An arrangement with integration at the archival file level (also referred to as folder level) is often appropriate when the digital records and paper-based records are integrated at the archival file level in their original order. Creators often maintain electronic media carriers in the same physical folders as corresponding or related paper-based records. For example, a physical file titled “South Korean Cardiology Conference 2004” might contain programs and abstracts from the conference as well as related floppy disks storing presentation slides.  

In other cases, digital files are physically separated from paper-based records (for example, floppy disks stored in a separate box), but intellectually integrating them would make more sense for access and use.  

Lastly, in rare cases, a small collection may consist of individual born-digital files (for example, PDF documents or .wav video files) that correspond directly to paper-based records at the digital file level. In these cases, it is appropriate to do a more granular item-level intellectual arrangement, with each paper-based record arranged intellectually with its digital-format counterpart.  

Examples:  

Describing Born-Digital Records

Listing 

  • When paper-based records and born-digital files on carrier media (such as floppy disks or CDs) are found together in the same folder, the folders mixed-format contents constitute one intellectual unit. For description purposes, this means that the folder translates to one “file” level component in EAD and should be listed as one line on the folder list. (See: Listing)

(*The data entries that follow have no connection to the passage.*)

(* ===== verification/Packets.v ===== *)
(** * Building packets, and string conversion

    [ServerPacketHandler::MakeSendBuffer] (GameServer/Packet/ServerPacketHandler.h)
    and [StringUtil] (ServerCore/Utils/StringUtil.cpp).  The conversion tables of
    the operating system are the parameter [StringApi]. *)

From stdpp Require Import base list numbers option.
From Stdlib Require Import ZArith Lia.
From S2P Require Import Prelude Buffers Framing Wire Protocol.

(** ** MakeSendBuffer *)

Section MakeSendBuffer.
Context {codec : PacketCodec}.

(** [memcpy(&buf[0], data, data.size())]. *)
Definition overwrite (data buf : bytes) : bytes := data ++ drop (length data) buf.

(** [dataSize] and [packetSize] are [uint16].  [None] is the header written
    behind the end of a buffer of less than four bytes.  The result of
    [SerializeToArray] is not checked: when it fails the body keeps the zeros of
    the fresh buffer. *)
Definition MakeSendBuffer (pkt : Packet) : option SendBuffer :=
  let dataSize := u16 (ByteSizeLong pkt) in
  let packetSize := u16 (dataSize + sizeof_PacketHeader) in
  let sendBuffer := SendBuffer_new packetSize in
  if packetSize <? sizeof_PacketHeader then None
  else
    let header := PacketHeader_write (mkPacketHeader packetSize (packet_id pkt)) in
    let body := drop 4 (sb_buffer sendBuffer) in
    let body := match SerializeToArray pkt dataSize with
                | Some bs => overwrite bs body
                | None => body
                end in
    Some (SendBuffer_close packetSize (sendBuffer <| sb_buffer := header ++ body |>)).
End MakeSendBuffer.

(** ** StringUtil *)

(** The conversions of the operating system with their default flags. *)
Class StringApi := {
  utf8_to_utf16 : bytes -> wstring;
  utf16_to_utf8 : wstring -> bytes
}.

Class StringApiLaws {utf8 : Utf8Check} (api : StringApi) : Prop := {
  (** A UTF-8 sequence gives at most one UTF-16 unit per byte, and a UTF-16 unit
      at most three UTF-8 bytes; the result of the second is UTF-8, and so is ASCII. *)
  utf16_len s : zlen (utf8_to_utf16 s) <= zlen s;
  utf8_len w : zlen (utf16_to_utf8 w) <= 3 * zlen w;
  utf8_bytes w : Forall is_byte (utf16_to_utf8 w);
  utf8_valid w : VerifyUTF8 (utf16_to_utf8 w) = true;
  utf8_valid_nil : VerifyUTF8 [] = true;
  utf8_ascii s : Forall (fun c => 0 <= c < 128) s -> VerifyUTF8 s = true
}.

Section StringUtil.
Context {api : StringApi}.

(** [MultiByteToWideChar]/[WideCharToMultiByte]: without room ([0]) the number of
    units needed, otherwise that number and the units written. *)
Definition MultiByteToWideChar (s : bytes) (cch : Z) : Z * wstring :=
  let w := utf8_to_utf16 s in
  if cch =? 0 then (zlen w, []) else if zlen w <=? cch then (zlen w, w) else (0, []).

Definition WideCharToMultiByte (w : wstring) (cb : Z) : Z * bytes :=
  let s := utf16_to_utf8 w in
  if cb =? 0 then (zlen s, []) else if zlen s <=? cb then (zlen s, s) else (0, []).

Definition WStringToUtf8 (wstr : wstring) : bytes :=
  if bool_decide (wstr = []) then []
  else
    let len := fst (WideCharToMultiByte wstr 0) in
    let result := replicate (Z.to_nat len) 0 in
    overwrite (snd (WideCharToMultiByte wstr len)) result.

Definition Utf8ToWString (str : bytes) : wstring :=
  if bool_decide (str = []) then []
  else
    let len := fst (MultiByteToWideChar str 0) in
    let result := replicate (Z.to_nat len) 0 in
    overwrite (snd (MultiByteToWideChar str len)) result.

Lemma overwrite_exact (data : bytes) n : zlen data = n -> overwrite data (replicate (Z.to_nat n) 0) = data.
Proof.
  intros <-. unfold overwrite, zlen. rewrite Nat2Z.id, drop_ge; [by rewrite app_nil_r|].
  rewrite length_replicate. lia.
Qed.

Lemma WStringToUtf8_spec w : WStringToUtf8 w = if bool_decide (w = []) then [] else utf16_to_utf8 w.
Proof.
  unfold WStringToUtf8. case_bool_decide; [done|]. unfold WideCharToMultiByte. simpl.
  destruct (zlen (utf16_to_utf8 w) =? 0) eqn:E; bool_lia; simpl.
  - rewrite E. simpl. symmetry. apply length_zero_iff_nil. unfold zlen in E. lia.
  - rewrite (proj2 (Z.leb_le _ _)) by lia. simpl. by apply overwrite_exact.
Qed.

Lemma Utf8ToWString_spec s : Utf8ToWString s = if bool_decide (s = []) then [] else utf8_to_utf16 s.
Proof.
  unfold Utf8ToWString. case_bool_decide; [done|]. unfold MultiByteToWideChar. simpl.
  destruct (zlen (utf8_to_utf16 s) =? 0) eqn:E; bool_lia; simpl.
  - rewrite E. simpl. symmetry. apply length_zero_iff_nil. unfold zlen in E. lia.
  - rewrite (proj2 (Z.leb_le _ _)) by lia. simpl. by apply overwrite_exact.
Qed.

Section Laws.
Context {utf8 : Utf8Check} {laws : StringApiLaws api}.

Lemma Utf8ToWString_len s : zlen (Utf8ToWString s) <= zlen s.
Proof using laws.
  rewrite Utf8ToWString_spec. case_bool_decide; [rewrite zlen_nil; apply zlen_nonneg|apply utf16_len].
Qed.

Lemma WStringToUtf8_wf w : zlen w < 2 ^ 29 -> string_wf (WStringToUtf8 w) /\ zlen (WStringToUtf8 w) <= 3 * zlen w.
Proof using laws.
  intros Hw. rewrite WStringToUtf8_spec. case_bool_decide.
  - subst. rewrite zlen_nil. split; [|done]. split_and!; [constructor|done|apply utf8_valid_nil].
  - pose proof (utf8_len w). split; [|done]. split_and!; [apply utf8_bytes|lia|apply utf8_valid].
Qed.
End Laws.
End StringUtil.

(** ** Lemmas *)

Section MakeSendBufferLaws.
Context {utf8 : Utf8Check} {codec : PacketCodec} {laws : PacketCodecLaws codec}.

Lemma MakeSendBuffer_serialized p bs :
  SerializeToArray p (ByteSizeLong p) = Some bs -> zlen bs = ByteSizeLong p -> 0 <= ByteSizeLong p <= 65531 ->
  MakeSendBuffer p
    = Some (mkSendBuffer (PacketHeader_write (mkPacketHeader (zlen bs + 4) (packet_id p)) ++ bs) (zlen bs + 4)).
Proof.
  intros Hs Hl Hsz. unfold MakeSendBuffer, sizeof_PacketHeader.
  rewrite (u16_small (ByteSizeLong p)) by lia. rewrite u16_small by lia. rewrite Hs.
  rewrite Z_ltb_false by lia. unfold SendBuffer_close. simpl. do 2 f_equal.
  - unfold overwrite. rewrite drop_drop, drop_ge.
    + by rewrite app_nil_r, Hl.
    + rewrite length_replicate. unfold zlen in Hl. lia.
  - rewrite i32_small by lia. lia.
Qed.

(** What a packet that fits becomes on the wire. *)
Lemma MakeSendBuffer_fits p :
  packet_wf p -> ByteSizeLong p <= 65531 ->
  exists bs, MakeSendBuffer p
      = Some (mkSendBuffer (PacketHeader_write (mkPacketHeader (zlen bs + 4) (packet_id p)) ++ bs) (zlen bs + 4)) /\
    zlen bs = ByteSizeLong p /\ Forall is_byte bs /\ ParseFromArray (packet_id p) bs = Some p.
Proof using laws.
  intros Hp Hsz. pose proof (codec_bound p (packet_wf_sized p Hp)) as [H0 _].
  destruct (codec_roundtrip p (ByteSizeLong p) Hp) as (bs & Hs & Hl & Hb & Hr); [lia..|].
  exists bs. split; [by apply MakeSendBuffer_serialized|done].
Qed.

(** A packet that is small enough becomes a buffer of its size. *)
Lemma MakeSendBuffer_sized p :
  packet_sized p -> packet_bound p <= 65531 ->
  exists sb, MakeSendBuffer p = Some sb /\ SendBuffer_wf sb /\ sb_write_size sb < 2 ^ 16.
Proof using laws.
  intros Hp Hsz. pose proof (codec_bound p Hp) as [H0 H1].
  destruct (codec_serialize p (ByteSizeLong p) Hp) as (bs & Hs & Hl); [lia..|].
  eexists. split; [apply MakeSendBuffer_serialized; [done..|lia]|]. unfold SendBuffer_wf. simpl.
  rewrite !zlen_cons. lia.
Qed.

Lemma packet_id_range p : 0 <= packet_id p < 2 ^ 16.
Proof. destruct p; vm_compute; intuition congruence. Qed.

Lemma header_write_len h : zlen (PacketHeader_write h) = 4.
Proof. reflexivity. Qed.

Lemma header_write_bytes sz i :
  0 <= sz < 2 ^ 16 -> 0 <= i < 2 ^ 16 -> Forall is_byte (PacketHeader_write (mkPacketHeader sz i)).
Proof.
  intros H1 H2. unfold PacketHeader_write, le16, is_byte; simpl.
  repeat apply Forall_cons_2; try apply Forall_nil_2; apply Z.mod_pos_bound; lia.
Qed.

Lemma MakeSendBuffer_frame p :
  packet_wf p -> ByteSizeLong p <= 65531 ->
  exists sb, MakeSendBuffer p = Some sb /\ SendBuffer_wf sb /\
    is_packet (SendBuffer_payload sb) /\ byte_stream (SendBuffer_payload sb) /\
    hdr_id (PacketHeader_read (SendBuffer_payload sb)) = packet_id p /\
    ParseFromArray (packet_id p) (drop 4 (SendBuffer_payload sb)) = Some p.
Proof using laws.
  intros Hp Hsz. destruct (MakeSendBuffer_fits p Hp Hsz) as (bs & -> & Hl & Hb & Hr).
  pose proof (codec_bound p (packet_wf_sized p Hp)) as [H0 _]. pose proof (packet_id_range p) as Hid.
  set (h := mkPacketHeader (zlen bs + 4) (packet_id p)).
  assert (zlen (PacketHeader_write h ++ bs) = zlen bs + 4) as Hlen
    by (rewrite zlen_app, header_write_len; lia).
  eexists. split; [done|]. unfold SendBuffer_payload, SendBuffer_wf; cbn [sb_buffer sb_write_size].
  rewrite <- Hlen, slice_all.
  split; [lia|]. split; [|split; [|split]].
  - split; [lia|]. rewrite header_write_read, Hlen by (simpl; lia). done.
  - apply Forall_app_2; [|done]. apply header_write_bytes; lia.
  - rewrite header_write_read by (simpl; lia). done.
  - done.
Qed.

(** *** Properties *)

(** A packet whose encoding fits ([ByteSizeLong] at most 65531) is framed
    exactly: the buffer holds a header announcing its own length and the packet's
    id, followed by an encoding from which the packet is parsed back. *)
Theorem MakeSendBuffer_exact p :
  packet_wf p -> ByteSizeLong p <= 65531 ->
  exists sb, MakeSendBuffer p = Some sb /\ SendBuffer_wf sb /\
    is_packet (SendBuffer_payload sb) /\ byte_stream (SendBuffer_payload sb) /\
    hdr_id (PacketHeader_read (SendBuffer_payload sb)) = packet_id p /\
    ParseFromArray (packet_id p) (drop 4 (SendBuffer_payload sb)) = Some p.
Proof using laws. apply MakeSendBuffer_frame. Qed.

(** C40: what becomes of a packet that does not fit, which is never reported.  When the
    low 16 bits of its size are 65532 to 65535 the packet size wraps below the size of
    the header, and the header is written outside the buffer.  Every other packet of
    65536 bytes or more is sent as a well-formed frame whose header carries the packet's
    id and a size truncated to 16 bits, with nothing but zeros as body, although
    [SerializeToArray] failed. *)
Theorem MakeSendBuffer_oversize p :
  (65531 < u16 (ByteSizeLong p) -> MakeSendBuffer p = None) /\
  (65536 <= ByteSizeLong p -> u16 (ByteSizeLong p) <= 65531 ->
     exists sb, MakeSendBuffer p = Some sb /\
       SendBuffer_payload sb =
         PacketHeader_write (mkPacketHeader (u16 (ByteSizeLong p) + 4) (packet_id p))
           ++ replicate (Z.to_nat (u16 (ByteSizeLong p))) 0 /\
       is_packet (SendBuffer_payload sb) /\ hdr_id (PacketHeader_read (SendBuffer_payload sb)) = packet_id p).
Proof using laws.
  unfold MakeSendBuffer, sizeof_PacketHeader. pose proof (u16_range (ByteSizeLong p)) as Hr.
  set (n := u16 (ByteSizeLong p)) in *. split.
  - intros Hs. replace (u16 (n + 4)) with (n + 4 - 65536); [by rewrite Z_ltb_true by lia|].
    unfold u16. apply (Z.mod_unique _ _ 1); lia.
  - intros Hs Hw. rewrite u16_small by lia. rewrite Z_ltb_false by lia. rewrite codec_refuse by lia.
    set (h := mkPacketHeader (n + 4) (packet_id p)). pose proof (packet_id_range p) as Hid.
    exists (mkSendBuffer (PacketHeader_write h ++ replicate (Z.to_nat n) 0) (n + 4)). split.
    { unfold SendBuffer_close, SendBuffer_new. replace (Z.to_nat (n + 4)) with (4 + Z.to_nat n)%nat by lia.
      cbn. do 2 f_equal. apply i32_small. lia. }
    assert (zlen (PacketHeader_write h ++ replicate (Z.to_nat n) 0) = n + 4) as Hl.
    { rewrite zlen_app, header_write_len. unfold zlen. rewrite length_replicate. lia. }
    unfold SendBuffer_payload; cbn [sb_buffer sb_write_size]. rewrite <- Hl at 1 2 3. rewrite slice_all.
    unfold is_packet. rewrite Hl, (header_write_read h) by (unfold h; simpl; lia). split_and!; done || (unfold h; simpl; lia).
Qed.
End MakeSendBufferLaws.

  • All media should be assigned a unique e-media number. When listing, note e-media numbers. If multiple pieces of e-media are present in one folder, list each e-media number, rather than giving a range) in the appropriate column. (See: E-media: Logging & Imaging)

Considerations for Description  

  1. Staff time 

Aim for aggregate description that balances staff time and researcher discovery and access.

  1. Technical limitations  

Technical limitations may interfere with the ability to process and describe born-digital records. We do not have the hardware to image all media types; our FTK software is not able to open every type of digital file; and some file formats are unsupported. If technical considerations will delay processing of digital materials, move forward with analog processing and describe born-digital files later as series or sub-series. Born-digital media that is unable to be processed should still be logged, listed, and included in the finding aid.

  1. Ability to provide a file manifest 

In some cases, it may be safe or low-risk to proactively make file manifests available. When a file manifest is made available, extensive description of born-digital files is redundant. In consultation with the Collections Services Archivist, carefully evaluate whether or not it is appropriate to publish a file manifest. (Note that Public Services staff can make file manifests available to users upon request). 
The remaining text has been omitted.